:: What to do ::
For each line below, check for the word "Hnone", then state how many lines contain it, with no other output.

:: Provided entries ::
(** The deployment is rendered unless a pointer it reads is nil. *)
Lemma sashaDeployment_panics (c : runtimesecurity.component) :
  sashaDeployment c = None →
  let cfg := runtimesecurity.config c in
  runtimesecurity.TrustedBundle_ cfg = None ∨
  runtimesecurity.Installation cfg = None ∨
  runtimesecurity.ESClusterConfig cfg = None ∨
  runtimesecurity.RuntimeSecuritySpec_ cfg = None ∨
  ∃ spec, runtimesecurity.RuntimeSecuritySpec_ cfg = Some spec ∧
          (Sasha_Resources spec = None ∨ ThreatId_Resources spec = None).
Proof.
  unfold runtimesecurity.sashaDeployment. cbv zeta.
  destruct (runtimesecurity.TrustedBundle_ _); [|by auto].
  destruct (runtimesecurity.Installation _); [|by auto].
  destruct (runtimesecurity.RuntimeSecuritySpec_ _) as [spec|]; [|by auto 6].
  destruct (runtimesecurity.ESClusterConfig _) eqn:Hes; [|by auto].
  cbn [mbind option_bind].
  destruct (Sasha_Resources spec) eqn:Hsasha; [|by eauto 10].
  destruct (ThreatId_Resources spec) eqn:Hthreat; [|by eauto 10].
  cbn [mbind option_bind]. intros Hnone. discriminate Hnone.
Qed.

(** C8. Whenever Objects() returns its lists, the first object to create is
    the tigera-runtime-security Namespace, so that every namespaced object of
    the list comes after it; and Objects() returns unless a pointer of the
    Config that it dereferences is nil. *)
Theorem Objects_namespace_first (c : runtimesecurity.component) :
  match (Objects c).1 with
  | Some (objsToCreate, _) =>
      ∃ ns rest,
        objsToCreate = ONamespace ns :: rest ∧
        ns_Name ns = "tigera-runtime-security" ∧
        ∀ i o, objsToCreate !! i = Some o → namespaceOf o ≠ "" → (0 < i)%nat
  | None =>
      let cfg := runtimesecurity.config c in
      runtimesecurity.Installation cfg = None ∨
      runtimesecurity.TrustedBundle_ cfg = None ∨
      (runtimesecurity.SashaESSecrets cfg ≠ [] ∧
       (runtimesecurity.ESClusterConfig cfg = None ∨
        runtimesecurity.RuntimeSecuritySpec_ cfg = None ∨
        ∃ spec, runtimesecurity.RuntimeSecuritySpec_ cfg = Some spec ∧
                (Sasha_Resources spec = None ∨ ThreatId_Resources spec = None)))
  end.
Proof.
  assert (Hfirst : ∀ (ns : Namespace) (rest : list Object) i o,
            (ONamespace ns :: rest) !! i = Some o → namespaceOf o ≠ "" →
            (0 < i)%nat).
  { intros ns rest [|i] o Hlookup Hnamespaced; [|lia].
    cbn in Hlookup. by simplify_eq. }
  unfold runtimesecurity.Objects. cbv zeta. cbn [fst].
  destruct (runtimesecurity.Installation _) as [installation|] eqn:Hinst;
    [|by left].
  destruct (runtimesecurity.TrustedBundle_ _) as [tb|] eqn:Htb;
    [|by right; left].
  cbn [mbind option_bind app].
  case_bool_decide as Hsecrets.
  - destruct (runtimesecurity.sashaDeployment _ _ _ c) as [d|] eqn:Hd;
      cbn [mbind option_bind].
    + eexists _, _. split; [reflexivity|]. split; [done|]. apply Hfirst.
    + right; right. split.
      { intros Hnil. rewrite Hnil in Hsecrets. cbn in Hsecrets. lia. }
      destruct (sashaDeployment_panics c Hd)
        as [Hnone|[Hnone|[Hnone|[Hnone|Hspec]]]]; cbv zeta in *;
        try congruence; auto.
  - eexists _, _. split; [reflexivity|]. split; [done|]. apply Hfirst.
Qed.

:: Your response ::
2